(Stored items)
»»
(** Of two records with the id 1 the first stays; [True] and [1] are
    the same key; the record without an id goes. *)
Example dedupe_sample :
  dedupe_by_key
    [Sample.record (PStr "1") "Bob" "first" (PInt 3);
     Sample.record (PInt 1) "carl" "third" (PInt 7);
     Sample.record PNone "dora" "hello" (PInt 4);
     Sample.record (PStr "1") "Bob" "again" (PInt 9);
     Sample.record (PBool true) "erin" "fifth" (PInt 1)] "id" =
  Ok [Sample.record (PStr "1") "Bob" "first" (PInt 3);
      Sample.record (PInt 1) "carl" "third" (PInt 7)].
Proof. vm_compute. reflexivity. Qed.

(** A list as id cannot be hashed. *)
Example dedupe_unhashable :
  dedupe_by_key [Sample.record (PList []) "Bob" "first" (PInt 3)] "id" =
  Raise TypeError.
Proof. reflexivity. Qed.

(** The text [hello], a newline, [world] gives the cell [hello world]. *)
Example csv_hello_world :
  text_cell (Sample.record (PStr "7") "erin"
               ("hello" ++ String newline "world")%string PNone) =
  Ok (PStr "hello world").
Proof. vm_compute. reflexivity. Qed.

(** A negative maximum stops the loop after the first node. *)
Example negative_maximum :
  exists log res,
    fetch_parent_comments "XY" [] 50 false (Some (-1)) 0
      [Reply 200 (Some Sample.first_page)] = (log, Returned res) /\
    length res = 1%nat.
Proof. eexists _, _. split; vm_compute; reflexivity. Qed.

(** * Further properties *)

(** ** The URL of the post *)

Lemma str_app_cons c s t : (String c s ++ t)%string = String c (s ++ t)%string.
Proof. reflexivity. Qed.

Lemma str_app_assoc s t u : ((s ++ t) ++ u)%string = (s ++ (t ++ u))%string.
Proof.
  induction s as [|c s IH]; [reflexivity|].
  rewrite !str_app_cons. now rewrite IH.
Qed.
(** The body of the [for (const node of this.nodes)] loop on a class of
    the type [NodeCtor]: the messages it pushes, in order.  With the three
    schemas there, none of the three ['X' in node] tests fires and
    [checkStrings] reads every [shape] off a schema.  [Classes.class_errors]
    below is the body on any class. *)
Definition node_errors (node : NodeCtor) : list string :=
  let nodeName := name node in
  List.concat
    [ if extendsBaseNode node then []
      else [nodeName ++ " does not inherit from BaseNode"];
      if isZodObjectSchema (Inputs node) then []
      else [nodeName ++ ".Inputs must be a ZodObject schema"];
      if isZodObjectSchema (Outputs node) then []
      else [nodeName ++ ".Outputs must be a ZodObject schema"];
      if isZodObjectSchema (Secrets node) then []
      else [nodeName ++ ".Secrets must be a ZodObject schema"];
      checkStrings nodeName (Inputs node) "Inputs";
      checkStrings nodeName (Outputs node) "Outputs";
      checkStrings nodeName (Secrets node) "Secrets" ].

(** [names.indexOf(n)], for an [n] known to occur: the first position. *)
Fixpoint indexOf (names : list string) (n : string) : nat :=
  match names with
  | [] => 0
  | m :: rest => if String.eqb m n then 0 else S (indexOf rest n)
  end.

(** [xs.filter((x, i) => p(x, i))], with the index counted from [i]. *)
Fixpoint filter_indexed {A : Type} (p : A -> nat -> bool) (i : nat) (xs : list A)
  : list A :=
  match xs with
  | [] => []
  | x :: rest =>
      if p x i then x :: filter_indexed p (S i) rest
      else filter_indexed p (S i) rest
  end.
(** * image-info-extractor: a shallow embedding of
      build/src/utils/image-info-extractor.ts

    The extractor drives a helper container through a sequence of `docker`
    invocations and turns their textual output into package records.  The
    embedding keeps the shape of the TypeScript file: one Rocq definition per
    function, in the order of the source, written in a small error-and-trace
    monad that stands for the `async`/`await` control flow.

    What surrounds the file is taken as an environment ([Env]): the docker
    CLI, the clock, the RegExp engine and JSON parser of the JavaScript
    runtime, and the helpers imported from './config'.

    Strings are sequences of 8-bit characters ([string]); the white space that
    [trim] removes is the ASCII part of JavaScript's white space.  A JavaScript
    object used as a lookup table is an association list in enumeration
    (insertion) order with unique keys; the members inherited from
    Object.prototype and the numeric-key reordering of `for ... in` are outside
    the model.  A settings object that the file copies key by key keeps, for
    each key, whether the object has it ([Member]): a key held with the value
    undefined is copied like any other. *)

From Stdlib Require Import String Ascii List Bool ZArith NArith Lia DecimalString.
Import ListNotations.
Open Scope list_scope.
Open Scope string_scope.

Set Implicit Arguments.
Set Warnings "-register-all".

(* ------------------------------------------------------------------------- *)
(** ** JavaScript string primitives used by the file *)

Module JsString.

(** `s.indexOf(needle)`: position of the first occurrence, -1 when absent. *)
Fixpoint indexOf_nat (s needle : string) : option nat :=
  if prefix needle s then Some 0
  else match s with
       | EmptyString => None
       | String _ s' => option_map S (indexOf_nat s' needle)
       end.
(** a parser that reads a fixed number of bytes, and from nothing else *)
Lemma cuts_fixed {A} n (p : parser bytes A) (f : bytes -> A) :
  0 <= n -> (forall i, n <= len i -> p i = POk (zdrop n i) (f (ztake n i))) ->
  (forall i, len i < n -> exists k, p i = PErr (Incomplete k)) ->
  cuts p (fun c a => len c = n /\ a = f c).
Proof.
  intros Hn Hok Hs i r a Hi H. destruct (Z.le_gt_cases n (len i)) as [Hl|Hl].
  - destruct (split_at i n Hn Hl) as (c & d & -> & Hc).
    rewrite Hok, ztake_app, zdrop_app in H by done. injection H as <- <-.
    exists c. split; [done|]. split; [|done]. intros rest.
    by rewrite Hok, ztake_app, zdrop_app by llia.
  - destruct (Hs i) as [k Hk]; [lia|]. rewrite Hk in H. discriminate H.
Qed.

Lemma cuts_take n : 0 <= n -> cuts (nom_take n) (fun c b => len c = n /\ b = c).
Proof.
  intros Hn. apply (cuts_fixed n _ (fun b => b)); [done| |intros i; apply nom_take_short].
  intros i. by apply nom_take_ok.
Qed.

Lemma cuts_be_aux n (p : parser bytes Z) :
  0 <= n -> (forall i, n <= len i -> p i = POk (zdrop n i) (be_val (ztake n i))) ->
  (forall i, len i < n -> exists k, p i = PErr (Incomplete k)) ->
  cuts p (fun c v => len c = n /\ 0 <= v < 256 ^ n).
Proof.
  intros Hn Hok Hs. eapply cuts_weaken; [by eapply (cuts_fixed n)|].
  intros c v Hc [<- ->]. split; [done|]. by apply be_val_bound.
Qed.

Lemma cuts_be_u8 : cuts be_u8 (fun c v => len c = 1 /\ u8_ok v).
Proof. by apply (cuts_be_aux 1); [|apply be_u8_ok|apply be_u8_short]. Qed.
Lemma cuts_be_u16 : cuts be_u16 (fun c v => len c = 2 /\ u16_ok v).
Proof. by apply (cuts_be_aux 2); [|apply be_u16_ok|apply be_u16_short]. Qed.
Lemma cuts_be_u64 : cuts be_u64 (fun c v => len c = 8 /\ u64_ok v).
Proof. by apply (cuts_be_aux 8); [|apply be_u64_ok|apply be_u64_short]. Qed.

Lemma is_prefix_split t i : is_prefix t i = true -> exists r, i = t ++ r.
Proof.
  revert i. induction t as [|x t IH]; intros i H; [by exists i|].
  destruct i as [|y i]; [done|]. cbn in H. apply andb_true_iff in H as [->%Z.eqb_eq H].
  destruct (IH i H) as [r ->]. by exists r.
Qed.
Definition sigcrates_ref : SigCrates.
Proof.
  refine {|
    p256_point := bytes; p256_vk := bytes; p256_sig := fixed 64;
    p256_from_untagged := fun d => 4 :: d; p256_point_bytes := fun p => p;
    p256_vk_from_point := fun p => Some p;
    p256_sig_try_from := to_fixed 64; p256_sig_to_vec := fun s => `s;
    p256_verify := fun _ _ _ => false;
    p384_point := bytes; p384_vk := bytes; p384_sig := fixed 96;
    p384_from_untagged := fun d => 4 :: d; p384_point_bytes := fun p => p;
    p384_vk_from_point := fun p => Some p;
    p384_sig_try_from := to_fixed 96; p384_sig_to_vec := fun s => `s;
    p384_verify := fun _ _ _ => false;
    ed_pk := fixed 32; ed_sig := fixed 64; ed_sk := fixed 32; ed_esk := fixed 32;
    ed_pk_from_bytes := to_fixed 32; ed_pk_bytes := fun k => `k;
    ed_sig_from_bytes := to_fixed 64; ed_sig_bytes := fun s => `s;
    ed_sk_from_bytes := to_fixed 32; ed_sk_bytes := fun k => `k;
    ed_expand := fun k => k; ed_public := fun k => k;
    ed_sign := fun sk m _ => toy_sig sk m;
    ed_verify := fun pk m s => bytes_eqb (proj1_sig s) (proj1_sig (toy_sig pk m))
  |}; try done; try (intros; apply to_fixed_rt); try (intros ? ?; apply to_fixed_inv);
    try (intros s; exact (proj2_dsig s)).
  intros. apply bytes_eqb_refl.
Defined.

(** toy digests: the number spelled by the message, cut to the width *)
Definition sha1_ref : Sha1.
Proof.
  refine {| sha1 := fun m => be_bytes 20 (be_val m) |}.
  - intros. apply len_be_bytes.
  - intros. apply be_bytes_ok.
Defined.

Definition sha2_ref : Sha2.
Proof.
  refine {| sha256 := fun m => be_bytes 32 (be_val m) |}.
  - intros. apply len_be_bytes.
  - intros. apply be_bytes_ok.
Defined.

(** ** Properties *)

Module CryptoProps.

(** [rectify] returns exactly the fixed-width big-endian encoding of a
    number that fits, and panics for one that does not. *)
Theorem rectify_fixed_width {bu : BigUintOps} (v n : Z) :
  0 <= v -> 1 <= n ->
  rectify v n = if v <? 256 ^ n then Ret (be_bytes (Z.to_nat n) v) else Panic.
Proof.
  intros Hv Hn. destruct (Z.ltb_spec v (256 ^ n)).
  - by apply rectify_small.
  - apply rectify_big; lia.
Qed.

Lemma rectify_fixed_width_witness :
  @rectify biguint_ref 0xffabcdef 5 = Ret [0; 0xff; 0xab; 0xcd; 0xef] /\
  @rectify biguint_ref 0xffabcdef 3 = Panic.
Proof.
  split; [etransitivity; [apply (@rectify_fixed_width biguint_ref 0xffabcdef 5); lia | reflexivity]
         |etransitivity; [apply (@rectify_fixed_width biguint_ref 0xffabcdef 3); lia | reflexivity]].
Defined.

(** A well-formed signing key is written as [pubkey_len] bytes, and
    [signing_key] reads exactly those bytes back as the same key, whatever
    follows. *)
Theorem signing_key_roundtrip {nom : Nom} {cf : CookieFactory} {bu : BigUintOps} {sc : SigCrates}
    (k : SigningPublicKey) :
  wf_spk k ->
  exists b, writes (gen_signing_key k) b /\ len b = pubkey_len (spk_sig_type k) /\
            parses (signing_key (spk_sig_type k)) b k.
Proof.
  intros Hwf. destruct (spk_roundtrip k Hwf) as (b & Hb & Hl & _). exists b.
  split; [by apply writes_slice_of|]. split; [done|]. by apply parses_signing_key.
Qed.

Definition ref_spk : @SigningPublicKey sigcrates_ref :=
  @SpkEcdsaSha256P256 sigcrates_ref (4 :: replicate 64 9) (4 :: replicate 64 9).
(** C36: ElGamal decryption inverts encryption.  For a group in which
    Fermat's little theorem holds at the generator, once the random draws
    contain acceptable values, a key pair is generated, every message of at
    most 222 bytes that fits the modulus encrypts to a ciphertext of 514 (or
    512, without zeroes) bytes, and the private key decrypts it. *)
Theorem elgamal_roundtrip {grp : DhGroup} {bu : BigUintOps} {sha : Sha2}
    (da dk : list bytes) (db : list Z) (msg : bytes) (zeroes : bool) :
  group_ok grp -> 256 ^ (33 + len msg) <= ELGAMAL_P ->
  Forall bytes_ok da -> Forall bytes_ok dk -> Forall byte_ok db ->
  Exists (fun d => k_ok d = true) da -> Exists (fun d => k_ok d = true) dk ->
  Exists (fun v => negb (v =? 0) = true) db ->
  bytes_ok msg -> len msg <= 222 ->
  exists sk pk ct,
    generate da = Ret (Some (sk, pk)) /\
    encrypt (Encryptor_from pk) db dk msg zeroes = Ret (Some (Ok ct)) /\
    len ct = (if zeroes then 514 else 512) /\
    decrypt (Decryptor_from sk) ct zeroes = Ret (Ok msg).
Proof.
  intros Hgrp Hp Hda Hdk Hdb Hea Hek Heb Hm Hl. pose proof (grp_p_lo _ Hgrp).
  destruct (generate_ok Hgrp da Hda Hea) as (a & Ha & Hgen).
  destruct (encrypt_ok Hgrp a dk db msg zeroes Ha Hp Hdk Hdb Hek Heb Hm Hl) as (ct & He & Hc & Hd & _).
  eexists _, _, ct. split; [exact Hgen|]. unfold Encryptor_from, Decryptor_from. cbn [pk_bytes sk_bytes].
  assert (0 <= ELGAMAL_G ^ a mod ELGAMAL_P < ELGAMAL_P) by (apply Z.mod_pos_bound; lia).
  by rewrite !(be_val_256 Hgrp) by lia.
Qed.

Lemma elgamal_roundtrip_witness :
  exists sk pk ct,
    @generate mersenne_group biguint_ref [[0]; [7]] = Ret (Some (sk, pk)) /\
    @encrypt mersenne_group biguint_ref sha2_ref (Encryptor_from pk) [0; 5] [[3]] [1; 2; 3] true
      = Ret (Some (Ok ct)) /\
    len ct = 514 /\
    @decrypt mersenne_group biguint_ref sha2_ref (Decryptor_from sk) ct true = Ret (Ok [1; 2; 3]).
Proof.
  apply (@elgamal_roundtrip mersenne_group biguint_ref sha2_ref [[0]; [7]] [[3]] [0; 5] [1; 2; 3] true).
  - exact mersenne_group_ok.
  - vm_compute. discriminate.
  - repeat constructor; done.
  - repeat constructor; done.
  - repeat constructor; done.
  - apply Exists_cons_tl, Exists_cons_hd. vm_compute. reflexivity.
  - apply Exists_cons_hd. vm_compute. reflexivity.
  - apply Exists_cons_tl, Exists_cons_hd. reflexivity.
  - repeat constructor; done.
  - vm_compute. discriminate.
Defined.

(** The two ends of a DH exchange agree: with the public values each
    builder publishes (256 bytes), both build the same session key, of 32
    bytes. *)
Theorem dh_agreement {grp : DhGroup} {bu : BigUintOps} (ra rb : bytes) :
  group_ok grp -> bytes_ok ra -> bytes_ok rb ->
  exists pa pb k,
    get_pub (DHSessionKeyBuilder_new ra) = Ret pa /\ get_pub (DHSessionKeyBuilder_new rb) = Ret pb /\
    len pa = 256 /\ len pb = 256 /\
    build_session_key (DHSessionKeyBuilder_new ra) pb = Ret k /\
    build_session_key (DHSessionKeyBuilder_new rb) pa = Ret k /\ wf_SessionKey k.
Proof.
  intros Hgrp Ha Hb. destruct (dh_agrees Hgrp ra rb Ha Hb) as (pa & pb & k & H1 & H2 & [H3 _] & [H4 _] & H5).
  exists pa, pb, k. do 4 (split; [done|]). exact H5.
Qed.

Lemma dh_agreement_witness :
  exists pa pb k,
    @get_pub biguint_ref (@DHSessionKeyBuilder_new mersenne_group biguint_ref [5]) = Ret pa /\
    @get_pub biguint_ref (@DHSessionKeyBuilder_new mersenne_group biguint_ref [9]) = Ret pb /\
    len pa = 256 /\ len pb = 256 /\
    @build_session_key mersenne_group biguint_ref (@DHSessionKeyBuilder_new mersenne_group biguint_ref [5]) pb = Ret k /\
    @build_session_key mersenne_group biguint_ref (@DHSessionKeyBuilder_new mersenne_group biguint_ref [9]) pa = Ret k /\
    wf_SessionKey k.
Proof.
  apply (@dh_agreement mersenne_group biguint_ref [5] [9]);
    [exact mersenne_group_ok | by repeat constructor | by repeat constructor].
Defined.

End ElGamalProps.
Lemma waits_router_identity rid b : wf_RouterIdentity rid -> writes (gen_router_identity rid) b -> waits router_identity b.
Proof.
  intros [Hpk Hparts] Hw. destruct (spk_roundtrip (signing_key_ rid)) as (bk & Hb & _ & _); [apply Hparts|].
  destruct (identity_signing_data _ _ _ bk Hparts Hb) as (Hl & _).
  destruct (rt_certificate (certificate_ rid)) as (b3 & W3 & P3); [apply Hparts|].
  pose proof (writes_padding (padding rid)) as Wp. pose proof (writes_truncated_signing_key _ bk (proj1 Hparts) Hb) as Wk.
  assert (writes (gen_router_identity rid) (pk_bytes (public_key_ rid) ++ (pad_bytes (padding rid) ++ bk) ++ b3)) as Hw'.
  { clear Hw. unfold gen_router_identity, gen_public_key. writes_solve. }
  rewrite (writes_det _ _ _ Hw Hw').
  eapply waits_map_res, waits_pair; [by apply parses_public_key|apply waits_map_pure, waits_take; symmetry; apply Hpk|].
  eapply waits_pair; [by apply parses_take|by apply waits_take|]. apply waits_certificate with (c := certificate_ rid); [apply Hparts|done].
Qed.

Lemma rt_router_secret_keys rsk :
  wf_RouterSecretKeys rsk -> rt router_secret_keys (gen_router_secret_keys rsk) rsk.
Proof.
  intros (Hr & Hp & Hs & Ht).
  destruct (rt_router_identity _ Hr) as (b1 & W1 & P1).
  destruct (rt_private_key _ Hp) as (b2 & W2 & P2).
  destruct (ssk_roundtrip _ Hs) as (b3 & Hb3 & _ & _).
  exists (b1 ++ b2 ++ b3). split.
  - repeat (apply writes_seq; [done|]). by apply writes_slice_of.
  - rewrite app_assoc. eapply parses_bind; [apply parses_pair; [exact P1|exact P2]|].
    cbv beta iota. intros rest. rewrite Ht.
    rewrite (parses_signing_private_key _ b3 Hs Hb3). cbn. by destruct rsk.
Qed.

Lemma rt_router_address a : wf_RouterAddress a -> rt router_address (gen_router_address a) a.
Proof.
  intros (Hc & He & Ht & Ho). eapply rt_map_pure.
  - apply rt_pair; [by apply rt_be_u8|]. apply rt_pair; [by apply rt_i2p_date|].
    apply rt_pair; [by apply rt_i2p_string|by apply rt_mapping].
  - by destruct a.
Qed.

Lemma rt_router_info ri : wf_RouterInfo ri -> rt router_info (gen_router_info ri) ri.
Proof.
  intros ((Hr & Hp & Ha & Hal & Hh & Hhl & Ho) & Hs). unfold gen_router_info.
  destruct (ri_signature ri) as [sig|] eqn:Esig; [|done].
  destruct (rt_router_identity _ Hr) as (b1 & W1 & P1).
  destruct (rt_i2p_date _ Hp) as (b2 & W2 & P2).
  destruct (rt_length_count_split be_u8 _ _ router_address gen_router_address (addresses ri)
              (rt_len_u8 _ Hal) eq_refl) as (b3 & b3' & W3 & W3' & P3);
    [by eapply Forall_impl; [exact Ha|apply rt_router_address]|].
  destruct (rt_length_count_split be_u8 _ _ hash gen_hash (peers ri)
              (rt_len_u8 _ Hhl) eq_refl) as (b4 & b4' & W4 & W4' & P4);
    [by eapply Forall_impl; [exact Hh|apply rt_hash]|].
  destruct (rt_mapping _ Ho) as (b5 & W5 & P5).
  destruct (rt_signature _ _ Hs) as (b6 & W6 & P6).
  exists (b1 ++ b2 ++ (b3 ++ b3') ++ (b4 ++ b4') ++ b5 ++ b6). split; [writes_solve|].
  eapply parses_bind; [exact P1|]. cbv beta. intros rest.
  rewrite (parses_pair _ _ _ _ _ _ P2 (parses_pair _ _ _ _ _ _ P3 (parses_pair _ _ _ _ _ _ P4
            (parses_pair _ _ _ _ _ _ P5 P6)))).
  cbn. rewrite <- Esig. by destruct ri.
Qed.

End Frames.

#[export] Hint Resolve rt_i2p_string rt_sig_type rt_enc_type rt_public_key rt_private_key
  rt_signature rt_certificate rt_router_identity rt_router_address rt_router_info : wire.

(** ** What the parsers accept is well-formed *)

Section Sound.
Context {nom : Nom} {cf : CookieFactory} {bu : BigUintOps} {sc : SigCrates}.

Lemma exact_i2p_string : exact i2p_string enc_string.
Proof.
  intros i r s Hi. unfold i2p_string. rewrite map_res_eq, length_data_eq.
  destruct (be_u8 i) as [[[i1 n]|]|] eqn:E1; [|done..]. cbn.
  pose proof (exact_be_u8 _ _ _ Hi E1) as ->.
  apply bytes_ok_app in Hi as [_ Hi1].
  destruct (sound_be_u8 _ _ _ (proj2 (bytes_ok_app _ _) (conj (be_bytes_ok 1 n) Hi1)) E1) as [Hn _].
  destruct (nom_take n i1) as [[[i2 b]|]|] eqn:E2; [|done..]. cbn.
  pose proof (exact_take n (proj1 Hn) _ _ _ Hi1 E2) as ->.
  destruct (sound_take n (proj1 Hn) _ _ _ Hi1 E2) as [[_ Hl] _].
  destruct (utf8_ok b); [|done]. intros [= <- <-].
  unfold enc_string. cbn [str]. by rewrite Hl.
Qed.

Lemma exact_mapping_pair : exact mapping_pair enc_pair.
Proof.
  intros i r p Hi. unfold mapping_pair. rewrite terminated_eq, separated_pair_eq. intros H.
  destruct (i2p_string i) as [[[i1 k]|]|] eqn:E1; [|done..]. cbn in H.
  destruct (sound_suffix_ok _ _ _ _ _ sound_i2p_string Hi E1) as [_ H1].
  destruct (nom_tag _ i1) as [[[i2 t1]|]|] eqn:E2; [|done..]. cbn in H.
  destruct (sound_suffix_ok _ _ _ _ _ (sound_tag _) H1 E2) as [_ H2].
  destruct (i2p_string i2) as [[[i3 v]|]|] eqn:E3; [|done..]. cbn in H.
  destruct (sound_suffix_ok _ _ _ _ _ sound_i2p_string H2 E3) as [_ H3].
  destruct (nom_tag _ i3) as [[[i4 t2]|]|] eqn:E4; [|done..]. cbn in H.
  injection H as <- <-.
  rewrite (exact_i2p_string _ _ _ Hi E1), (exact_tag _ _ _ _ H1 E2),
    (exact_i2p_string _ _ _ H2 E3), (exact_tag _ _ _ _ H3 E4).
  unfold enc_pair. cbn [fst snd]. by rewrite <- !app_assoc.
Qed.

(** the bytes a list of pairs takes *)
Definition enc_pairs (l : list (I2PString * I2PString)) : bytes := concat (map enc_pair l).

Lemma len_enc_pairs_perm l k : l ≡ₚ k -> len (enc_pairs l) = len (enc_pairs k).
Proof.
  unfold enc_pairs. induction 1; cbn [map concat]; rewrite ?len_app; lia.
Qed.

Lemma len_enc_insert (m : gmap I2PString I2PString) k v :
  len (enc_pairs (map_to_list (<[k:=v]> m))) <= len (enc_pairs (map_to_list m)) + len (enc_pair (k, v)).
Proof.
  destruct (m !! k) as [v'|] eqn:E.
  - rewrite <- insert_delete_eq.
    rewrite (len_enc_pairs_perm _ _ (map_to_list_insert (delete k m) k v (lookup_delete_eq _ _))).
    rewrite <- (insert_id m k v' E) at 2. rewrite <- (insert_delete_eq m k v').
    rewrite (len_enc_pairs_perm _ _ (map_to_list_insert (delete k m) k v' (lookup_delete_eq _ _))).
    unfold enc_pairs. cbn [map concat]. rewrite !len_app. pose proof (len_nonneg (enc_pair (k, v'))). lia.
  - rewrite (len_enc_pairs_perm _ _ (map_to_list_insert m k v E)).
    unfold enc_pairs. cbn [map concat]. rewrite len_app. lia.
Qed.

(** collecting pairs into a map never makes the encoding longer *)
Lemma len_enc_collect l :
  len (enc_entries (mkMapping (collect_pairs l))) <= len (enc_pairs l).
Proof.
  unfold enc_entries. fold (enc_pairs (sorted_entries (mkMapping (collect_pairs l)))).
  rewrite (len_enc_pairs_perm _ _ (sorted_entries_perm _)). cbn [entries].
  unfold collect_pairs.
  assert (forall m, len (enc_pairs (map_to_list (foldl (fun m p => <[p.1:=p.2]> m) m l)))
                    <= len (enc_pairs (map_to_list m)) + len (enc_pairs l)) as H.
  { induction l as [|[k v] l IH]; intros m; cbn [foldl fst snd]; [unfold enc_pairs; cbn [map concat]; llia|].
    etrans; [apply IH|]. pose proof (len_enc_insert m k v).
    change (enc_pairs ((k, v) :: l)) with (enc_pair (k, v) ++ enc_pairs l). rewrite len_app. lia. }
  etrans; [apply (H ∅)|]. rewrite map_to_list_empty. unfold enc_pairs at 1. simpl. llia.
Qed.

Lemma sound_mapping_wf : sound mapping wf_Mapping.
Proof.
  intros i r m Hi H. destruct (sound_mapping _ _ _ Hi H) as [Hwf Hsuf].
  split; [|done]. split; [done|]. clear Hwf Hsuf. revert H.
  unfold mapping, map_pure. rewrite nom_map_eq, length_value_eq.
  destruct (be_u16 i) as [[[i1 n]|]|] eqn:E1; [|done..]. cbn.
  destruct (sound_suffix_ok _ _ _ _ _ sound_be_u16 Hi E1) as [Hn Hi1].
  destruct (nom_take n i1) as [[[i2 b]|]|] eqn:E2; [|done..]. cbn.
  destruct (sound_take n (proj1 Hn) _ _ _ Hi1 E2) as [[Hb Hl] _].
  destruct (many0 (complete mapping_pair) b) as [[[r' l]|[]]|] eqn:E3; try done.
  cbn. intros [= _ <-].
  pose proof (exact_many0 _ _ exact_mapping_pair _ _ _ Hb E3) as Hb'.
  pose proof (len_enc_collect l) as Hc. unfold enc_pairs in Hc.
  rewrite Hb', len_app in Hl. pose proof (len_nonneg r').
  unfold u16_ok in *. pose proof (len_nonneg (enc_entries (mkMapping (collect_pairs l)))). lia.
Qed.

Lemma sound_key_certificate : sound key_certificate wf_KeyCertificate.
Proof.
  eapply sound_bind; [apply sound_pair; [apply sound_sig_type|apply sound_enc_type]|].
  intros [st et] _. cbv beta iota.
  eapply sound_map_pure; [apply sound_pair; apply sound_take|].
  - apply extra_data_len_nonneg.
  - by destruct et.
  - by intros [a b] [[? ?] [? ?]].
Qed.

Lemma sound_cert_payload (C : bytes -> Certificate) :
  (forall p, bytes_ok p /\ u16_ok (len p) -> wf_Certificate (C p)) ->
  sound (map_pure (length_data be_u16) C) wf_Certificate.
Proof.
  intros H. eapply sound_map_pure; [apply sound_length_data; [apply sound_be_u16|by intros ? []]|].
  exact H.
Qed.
««
Would you please copy exactly the part of the entries above that begins at the line containing "Lemma str_app_assoc s" and ends at the line containing "(indexOf rest n)", both lines included?

EXPECTED ANSWER -
Lemma str_app_assoc s t u : ((s ++ t) ++ u)%string = (s ++ (t ++ u))%string.
Proof.
  induction s as [|c s IH]; [reflexivity|].
  rewrite !str_app_cons. now rewrite IH.
Qed.
(** The body of the [for (const node of this.nodes)] loop on a class of
    the type [NodeCtor]: the messages it pushes, in order.  With the three
    schemas there, none of the three ['X' in node] tests fires and
    [checkStrings] reads every [shape] off a schema.  [Classes.class_errors]
    below is the body on any class. *)
Definition node_errors (node : NodeCtor) : list string :=
  let nodeName := name node in
  List.concat
    [ if extendsBaseNode node then []
      else [nodeName ++ " does not inherit from BaseNode"];
      if isZodObjectSchema (Inputs node) then []
      else [nodeName ++ ".Inputs must be a ZodObject schema"];
      if isZodObjectSchema (Outputs node) then []
      else [nodeName ++ ".Outputs must be a ZodObject schema"];
      if isZodObjectSchema (Secrets node) then []
      else [nodeName ++ ".Secrets must be a ZodObject schema"];
      checkStrings nodeName (Inputs node) "Inputs";
      checkStrings nodeName (Outputs node) "Outputs";
      checkStrings nodeName (Secrets node) "Secrets" ].

(** [names.indexOf(n)], for an [n] known to occur: the first position. *)
Fixpoint indexOf (names : list string) (n : string) : nat :=
  match names with
  | [] => 0
  | m :: rest => if String.eqb m n then 0 else S (indexOf rest n)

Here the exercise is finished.